I've just started looking at WebAssembly MVP, and notice that there is no access to the stack and stack pointer, or indeed any structured exception handling support (throw/catch) etc.
Given it is supposed to be a C compilation target, it surely must be possible to implement setjmp
and longjmp
, but I can't fathom how this can be done nicely. How does this construct look in wast?
Zero-cost exception handling isn't supported in the WebAssembly MVP.
C++ exception handling and setjmp
/longjmp
are currently implemented through Emscripten by having each try
or "invoke" perform a call to JavaScript with a continuation to WebAssembly's C++ code. A throw then throws a JavaScript exception, which unwinds the stack and handles the "landingpad" where unwinding code lives (usually destructor calls and catch
blocks). This means that every continuation receives a boolean value: exception path or regular path.
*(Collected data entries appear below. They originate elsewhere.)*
(** [verify_password(password, salt_b64, expected_hash_b64)] *)
Definition verify_password (password : pystr) (salt_b64 expected_hash_b64 : pyvalue)
  : result bool :=
  try_except
    (derived_key <- derive_key_from_password password salt_b64 ;;
     expected_key <- b64decode expected_hash_b64 ;;
     Ok (bytes_eqb derived_key expected_key))
    (fun _ => Ok false).

(** ** Decryption of one value *)

(** The slice [l[start:stop]] for non-negative bounds. *)
Definition py_slice {A : Type} (l : list A) (start stop : nat) : list A :=
  firstn (stop - start) (skipn start l).

(** [decrypt_value(ciphertext_b64, key, tag_size)] *)
Definition decrypt_value (ciphertext_b64 : pyvalue) (key : bytes) (tag_size : nat)
  : result pystr :=
  try_except
    (encrypted_data <- b64decode ciphertext_b64 ;;
     let nonce_size := 12%nat in
     let nonce := firstn nonce_size encrypted_data in
     let tag := py_slice encrypted_data nonce_size (nonce_size + tag_size) in
     let ciphertext := skipn (nonce_size + tag_size) encrypted_data in
     let ciphertext_with_tag := ciphertext ++ tag in
     aesgcm <- AESGCM key ;;
     plaintext <- AESGCM_decrypt aesgcm nonce ciphertext_with_tag None ;;
     utf8_decode plaintext)
    (fun e => Raise (mkExn ValueError (py "Decryption failed: " ++ exn_text e))).

(** The default [tag_size=16] with which [main] calls [decrypt_value]. *)
Definition default_tag_size : nat := 16.

(** ** The decryption loop of [main] *)

















(** ** The whole of [main] and the script entry point *)









(** * Vocabulary of the statements *)

Definition below (n : nat) : list Z := map Z.of_nat (seq 0 n).

(** The byte of an encoded character. *)
Definition b64_byte (c : N) : byte := byte_of_Z (Z.of_N c).

Definition in_sextet (v : Z) : bool := (0 <=? v) && (v <? 64).

(** The bytes of an ASCII literal. *)
Definition ascii_bytes (s : string) : bytes := map b64_byte (py s).

Definition example_key : bytes :=
  bytes_of_Zs (unhex "feffe9928665731c6d6a8f9467308308feffe9928665731c6d6a8f9467308308").

Definition example_blob : pystr :=
  py "yv66vvrO263eyviIGmmQ94PydFV8S2/tNVbNQO9+3qUAoQiVPlRaW/ZCB5WH6Q==".

Definition example_data : bytes :=
  bytes_of_Zs (unhex "cafebabefacedbaddecaf8881a6990f783f274557c4b6fed3556cd40ef7edea500a108953e545a5bf642079587e9").







(** The characters [base64.b64decode] looks at: the alphabet and [=]. *)
Definition b64_significant (c : N) : bool :=
  (c =? 61)%N || (table_a2b_base64 (Z.of_N c) <? 64).

Definition is_ascii (s : pystr) : bool := forallb (fun c => (c <? 128)%N) s.

(** The key lengths [AESGCM] accepts. *)
Definition aes_key_length_ok (key : bytes) : bool :=
  (List.length key =? 16)%nat || (List.length key =? 24)%nat
  || (List.length key =? 32)%nat.


(** An environment in which the stored hash is the key of the password
    [correct-horse] under twelve zero bytes of salt. *)
Abbreviation example_derived_key :=
  (PBKDF2HMAC_SHA256_derive 32 (repeat x00 12) 1000000 (ascii_bytes "correct-horse")).



(** A code point that can occur in encoded text: a Unicode scalar value. *)
Definition is_scalar_value (c : N) : bool :=
  (c <? 0x110000)%N && negb (is_surrogate c).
This is super expensive! If LLVM can't prove that a function call can't throw then its IR contains an invoke
instruction, and Emscripten relies on this to insert exception handling code. The default in C++ is that anything can throw, so if you look at LLVM IR there are invoke
s all over the place when you compile with exceptions.
Zero-cost exception handling is being worked on at the moment, so this situation should resolve eventually. This will be used to implement setjmp
/longjmp
. This can enable all of the defined behavior of setjmp
/longjmp
, namely unwinding the stack without calling C++ destructors. It does not, however, allow the undefined behavior case of jumping forward to a stack that was already unwound which is sometimes used to implement coroutines.